| Supplied records |
=== Begin Enclosure ===

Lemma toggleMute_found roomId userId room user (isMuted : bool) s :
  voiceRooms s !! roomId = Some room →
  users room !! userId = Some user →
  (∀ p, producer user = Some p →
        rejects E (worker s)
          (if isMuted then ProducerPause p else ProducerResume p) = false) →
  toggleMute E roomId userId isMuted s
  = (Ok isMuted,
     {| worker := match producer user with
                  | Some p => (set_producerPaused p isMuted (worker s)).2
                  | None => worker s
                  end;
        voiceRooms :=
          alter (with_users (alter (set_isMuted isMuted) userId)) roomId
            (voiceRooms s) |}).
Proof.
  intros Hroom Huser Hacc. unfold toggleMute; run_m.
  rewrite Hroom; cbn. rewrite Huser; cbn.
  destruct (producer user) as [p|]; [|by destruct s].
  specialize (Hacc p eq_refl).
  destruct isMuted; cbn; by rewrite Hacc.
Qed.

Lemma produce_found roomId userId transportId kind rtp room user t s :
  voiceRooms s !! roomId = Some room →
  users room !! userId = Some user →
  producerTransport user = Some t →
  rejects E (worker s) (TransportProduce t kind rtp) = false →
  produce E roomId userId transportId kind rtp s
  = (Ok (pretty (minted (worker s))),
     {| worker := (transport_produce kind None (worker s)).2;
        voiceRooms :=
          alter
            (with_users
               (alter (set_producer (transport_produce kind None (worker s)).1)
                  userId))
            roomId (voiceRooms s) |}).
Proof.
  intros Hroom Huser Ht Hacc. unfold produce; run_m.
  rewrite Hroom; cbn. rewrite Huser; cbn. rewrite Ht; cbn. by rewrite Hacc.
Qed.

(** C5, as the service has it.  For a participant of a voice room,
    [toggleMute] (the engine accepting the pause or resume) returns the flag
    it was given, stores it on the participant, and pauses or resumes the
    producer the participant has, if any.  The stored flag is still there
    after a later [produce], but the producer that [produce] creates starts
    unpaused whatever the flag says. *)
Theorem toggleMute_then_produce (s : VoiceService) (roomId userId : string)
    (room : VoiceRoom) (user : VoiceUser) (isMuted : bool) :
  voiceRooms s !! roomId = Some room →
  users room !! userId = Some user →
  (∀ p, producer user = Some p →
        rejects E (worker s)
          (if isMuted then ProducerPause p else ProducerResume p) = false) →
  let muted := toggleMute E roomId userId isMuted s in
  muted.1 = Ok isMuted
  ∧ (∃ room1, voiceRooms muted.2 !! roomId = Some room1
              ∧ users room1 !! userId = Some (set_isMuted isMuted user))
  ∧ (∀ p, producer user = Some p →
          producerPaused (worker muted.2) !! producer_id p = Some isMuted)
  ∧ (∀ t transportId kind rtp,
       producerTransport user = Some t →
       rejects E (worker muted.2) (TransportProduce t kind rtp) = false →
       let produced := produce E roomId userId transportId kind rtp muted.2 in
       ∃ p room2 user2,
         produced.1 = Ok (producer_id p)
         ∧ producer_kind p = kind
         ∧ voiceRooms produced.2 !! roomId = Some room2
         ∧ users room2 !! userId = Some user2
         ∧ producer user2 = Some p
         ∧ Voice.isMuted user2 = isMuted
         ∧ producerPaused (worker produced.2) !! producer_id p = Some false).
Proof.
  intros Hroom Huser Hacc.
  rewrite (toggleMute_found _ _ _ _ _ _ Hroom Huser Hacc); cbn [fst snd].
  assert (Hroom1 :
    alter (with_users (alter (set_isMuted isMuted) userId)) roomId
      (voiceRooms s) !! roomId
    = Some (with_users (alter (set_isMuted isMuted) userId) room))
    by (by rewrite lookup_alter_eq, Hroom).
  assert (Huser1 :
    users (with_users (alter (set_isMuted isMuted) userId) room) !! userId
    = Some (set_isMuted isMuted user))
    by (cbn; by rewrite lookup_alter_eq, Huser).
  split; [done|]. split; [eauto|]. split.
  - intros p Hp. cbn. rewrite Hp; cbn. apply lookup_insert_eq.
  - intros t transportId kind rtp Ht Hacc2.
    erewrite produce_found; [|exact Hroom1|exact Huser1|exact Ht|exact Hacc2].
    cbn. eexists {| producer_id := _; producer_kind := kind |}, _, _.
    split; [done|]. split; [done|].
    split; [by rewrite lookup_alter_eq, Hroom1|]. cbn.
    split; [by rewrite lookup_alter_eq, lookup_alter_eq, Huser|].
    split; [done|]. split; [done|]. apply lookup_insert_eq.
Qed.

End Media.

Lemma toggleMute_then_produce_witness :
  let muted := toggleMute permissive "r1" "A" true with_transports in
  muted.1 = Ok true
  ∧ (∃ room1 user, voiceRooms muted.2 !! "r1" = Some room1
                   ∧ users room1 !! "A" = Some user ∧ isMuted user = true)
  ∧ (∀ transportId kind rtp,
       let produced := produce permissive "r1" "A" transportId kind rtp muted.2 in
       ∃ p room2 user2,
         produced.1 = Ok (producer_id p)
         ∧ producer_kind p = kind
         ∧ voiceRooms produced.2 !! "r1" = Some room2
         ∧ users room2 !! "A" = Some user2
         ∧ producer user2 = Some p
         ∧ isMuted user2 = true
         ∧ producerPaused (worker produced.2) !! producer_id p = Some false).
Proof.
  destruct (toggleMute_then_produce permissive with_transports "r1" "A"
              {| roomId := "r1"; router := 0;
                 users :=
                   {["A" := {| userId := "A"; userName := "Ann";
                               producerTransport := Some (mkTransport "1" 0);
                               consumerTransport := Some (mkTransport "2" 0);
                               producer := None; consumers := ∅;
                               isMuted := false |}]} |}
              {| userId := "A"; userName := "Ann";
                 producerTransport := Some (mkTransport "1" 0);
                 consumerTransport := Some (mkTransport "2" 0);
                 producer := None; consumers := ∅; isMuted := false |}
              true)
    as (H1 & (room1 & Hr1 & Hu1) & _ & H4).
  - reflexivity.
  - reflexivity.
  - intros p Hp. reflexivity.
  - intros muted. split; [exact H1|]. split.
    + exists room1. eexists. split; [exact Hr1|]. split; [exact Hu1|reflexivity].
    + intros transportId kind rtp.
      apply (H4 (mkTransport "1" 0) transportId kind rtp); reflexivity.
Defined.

=== End Enclosure ===

Copy out, from the data above, every line holding the word "None".

                  | None => worker s
     {| worker := (transport_produce kind None (worker s)).2;
               (alter (set_producer (transport_produce kind None (worker s)).1)
                               producer := None; consumers := ∅;
                 producer := None; consumers := ∅; isMuted := false |}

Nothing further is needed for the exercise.